By Giulia Piceni and Elena Tortelli. Cover image: Fondazione Prada, Milan. Photo: Bas Princen. Courtesy of Fondazione Prada.
Chiara Costa, Head of Programs since 2019, is the volcanic mind behind the projects organized in the Fondazione Prada ecosystem. Art historian and researcher, she has collaborated with la Biennale di Venezia, Manifesta, CCCS Strozzina in Florence, Swiss Institute in Rome, Ordet and ICA in Milan among others. During her talk with Istituto Marangoni Firenze students, she explained how each Fondazione Prada venue has different objectives and needs. Places where the local architecture and the artefacts on display create an impossible communication made real through art.
I’MF: The best way to start this interview may be to ask how your relationship with Fondazione Prada began. Your experience started as an editor and researcher. How did those years in the publishing industry influence your current role?
CC: Strangely enough, the Fondazione was the first place where I worked when I was still a student. I used to do several activities, from putting opening invitations into envelopes to acting as an interpreter for artists. Then I worked for some time in the communication department. I left when I did a positive interview in the organization department at La Biennale in Venice.
I always did more than one job, which helped me learn as much as possible. After some years as a freelancer, they asked me to go back to Fondazione and work as an editor for their publication, a job of which I was really fond. I think my skills combine all these elements from my background. But most importantly, through communication I understood the behind-the-scenes, and I learned how to organize content through publishing.
I’MF: Fondazione Prada is a one-of-a-kind institution. It has forged a strong connection between fashion and art, as shown recently with Domenico Gnoli’s retrospective. How does the fashion world influence Fondazione Prada?
CC: In the first years of activity of the Fondazione, exhibitions were organized twice a year at the Prada headquarters, when they did not use it for fashion shows. Now it is the opposite, which makes me think it has been about crossing paths since the beginning. The Gnoli show happened because Mr. Bertelli has been collecting his work for many years, so I must say it comes from a personal passion.
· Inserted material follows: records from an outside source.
Lemma append_inj_r (s1 s2 t : string) : s1 +:+ t = s2 +:+ t → s1 = s2.
Proof.
  intros H. apply list_ascii_of_string_inj.
  apply (f_equal String.list_ascii_of_string) in H.
  rewrite !list_ascii_of_string_app in H. by apply app_inv_tail in H.
Qed.

Lemma joinpath_inj (p : Path) (a b : string) : p // a = p // b → a = b.
Proof.
  unfold joinpath. intros [= H]. apply app_inv_head in H. by injection H.
Qed.

Lemma name_joinpath (p : Path) (a : string) : name (p // a) = a.
Proof. unfold name, joinpath. simpl. apply List.last_last. Qed.

Lemma file_candidate_inj (dest : Path) (i j : nat) :
  file_candidate dest i = file_candidate dest j → i = j.
Proof.
  unfold file_candidate. intros H%joinpath_inj.
  apply append_inj_l, append_inj_l, append_inj_r in H.
  by apply (inj pretty) in H.
Qed.

Lemma folder_candidate_inj (base : Path) (i j : nat) :
  folder_candidate base i = folder_candidate base j → i = j.
Proof.
  unfold folder_candidate. intros H%joinpath_inj.
  apply append_inj_l, append_inj_l, append_inj_r in H.
  by apply (inj pretty) in H.
Qed.

(** The loop returns the first candidate from [i] on that does not exist,
    or, after [fuel] occupied candidates, the next one. *)
Lemma unique_loop_first (fs : FS) (cand : nat → Path) (fuel i : nat) :
  ∃ n, unique_loop fs cand fuel i = cand n ∧ i ≤ n ≤ i + fuel ∧
       (∀ k, i ≤ k < n → fs_exists fs (cand k) = true) ∧
       (n < i + fuel → fs_exists fs (cand n) = false).
Proof.
  revert i. induction fuel as [|fuel IH]; intros i; simpl.
  - exists i. split_and!; [done | lia | lia | intros; lia | lia].
  - destruct (fs_exists fs (cand i)) eqn:Hi.
    + destruct (IH (S i)) as (n & Hn & Hle & Hocc & Hfree).
      exists n. split_and!; [done | lia | lia | | intros; apply Hfree; lia].
      intros k Hk. destruct (decide (k = i)) as [-> | ?]; [done|].
      apply Hocc. lia.
    + exists i. split_and!; [done | lia | lia | intros; lia | done].
Qed.

(** No injective family of paths has more existing members than the file
    system has entries. *)
Lemma occupied_bound (fs : FS) (cand : nat → Path) (i n : nat) :
  (∀ a b, cand a = cand b → a = b) →
  (∀ k, i ≤ k < i + n → fs_exists fs (cand k) = true) →
  n ≤ size fs.
Proof.
  intros Hinj Hocc.
  assert (Hnd : NoDup (cand <$> seq i n)).
  { apply NoDup_fmap_2_strong; [|apply NoDup_seq]. intros a b _ _. apply Hinj. }
  assert (Hlen : size (list_to_set (C:=gset Path) (cand <$> seq i n)) = n).
  { by rewrite size_list_to_set, length_fmap, length_seq. }
  rewrite <- Hlen at 1. rewrite <- (size_dom (D:=gset Path)).
  apply subseteq_size. intros p Hp.
  apply elem_of_list_to_set, list_elem_of_fmap in Hp as (k & -> & Hk).
  apply elem_of_seq in Hk. apply elem_of_dom.
  specialize (Hocc k Hk). unfold fs_exists in Hocc.
  by destruct (fs !! cand k).
Qed.

Lemma unique_loop_free (fs : FS) (cand : nat → Path) :
  (∀ a b, cand a = cand b → a = b) →
  ∃ n, unique_loop fs cand (size fs) 1 = cand n ∧ 1 ≤ n ∧
       (∀ k, 1 ≤ k < n → fs_exists fs (cand k) = true) ∧
       fs_exists fs (cand n) = false.
Proof.
  intros Hinj.
  destruct (unique_loop_first fs cand (size fs) 1) as (n & Hn & Hle & Hocc & Hfree).
  exists n. split_and!; [done | lia | done |].
  destruct (decide (n < 1 + size fs)) as [? | Hge]; [by apply Hfree|].
  destruct (fs_exists fs (cand n)) eqn:Hex; [|done].
  assert (S (size fs) ≤ size fs); [|lia].
  apply (occupied_bound fs cand 1); [done|].
  intros k Hk. destruct (decide (k = n)) as [-> | ?]; [done|].
  apply Hocc. lia.
Qed.
(* ===== verification/_CoqProject ===== *)
-Q . S2P
Prelude.v
Doubles.v
Text.v
Printf.v
Json.v
Frame.v
Wire.v
BoundedQueue.v
BroadcastRing.v
RingConc.v
RingWeak.v
RingIdle.v
GapTracker.v
Samples.v
Feed.v
Egress.v
EgressStream.v
EgressEcho.v
FrameStream.v
Pipeline.v
Sources.v
Ingest.v
EndToEnd.v
Cadence.v
Consumers.v
Programs.v
View.v
Deployment.v
StatsJson.v
Http.v
Page.v
Options.v
Usage.v
Platform.v
Shutdown.v
Lifecycle.v
GatewayMain.v
GatewayLoop.v
ConsumerMain.v
Generator.v
RingStress.v
Reports.v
And of course, Prada’s impact of Prada is huge because Miuccia Prada is personally involved in what we do on a daily basis. She’s not a President who comes twice a year to deliver speeches. She is there often and we talk to her every day – and to be honest she never delivers speeches, because she expects the projects to speak a lot for themselves! So, I would not say it is a matter of brand-institution relation, it’s really all about the people behind it.
I’MF: In recent years, there has been an acceleration and rise in digital curating due to the pandemic. About digital experiences and technologies, what are the institution’s plans for the future? Are there going to be any new online projects for everyone?
CC: In April 2020 we started our first purely online project, which was an Instagram “exhibition” by Francesco Vezzoli. In those same days, we produced free podcasts, organized a cinema program with MUBI and made short visual essays for Youtube. We have taken the challenge since the very first days of the pandemic. The need was not to remain silent, to keep a relationship with our audience – an audience that we could not physically see, so we knew nothing about them.
We had to experiment a lot to understand how to speak. It was challenging, strange, and I think it completely changed how we approach our work. So, it is going to be part of our future for sure because everything has changed, it’s impossible to go back. And of course, we are still active with our online lessons within Human Brains, available for everybody at https://humanbrains.fondazioneprada.org.
I’MF: In a world dominated by fast-paced social media, it is hard for a field like art – where a message requires time and patience before it sinks in – to speak to a new audience properly. How do you think a cultural institution can impose itself during this challenging time? How can it show its relevance to the public and potential visitors?
CC: I’ll be very straightforward and honest about this: the way everybody communicates is changing every six months nowadays. Nobody would talk about metaverse or NFTs just three years ago, while now it’s just normal. It goes fast. You can’t just rely on technology. I still think the aim is to provide food for thought. Quality food. Even if our topics may seem ‘difficult’, never underestimate the audience’s potential: if they are there, they are not just interested; they want to become interested.
I’MF: The Venice Biennale is getting closer and will surprise us this spring. How are Fondazione Prada and its Venetian site getting ready for this event?
CC: This spring, we are opening two exhibitions that seem about two different topics but are actually about the same one. One is “Useless Bodies?” by Elmgreen & Dragset in Milan. The exhibition explores the present condition of the body in the post-industrial age; it seems that our physical presence is losing its central role or is even entirely superfluous. This shift impacts every aspect of our lives – our working conditions, our health, relationships, and how we retain information.
The other is taking place in Venice as part of the two-year project Human Brains, a show on how the brain has been studied over the centuries and what scientists think about it. The idea behind both exhibitions is that the body and brain are part of the same complex entity that is the human being.
Chiara Costa is the Head of Programs at Fondazione Prada.
Giulia Piceni and Elena Tortelli are undergraduate students of Arts Curating at Istituto Marangoni Firenze.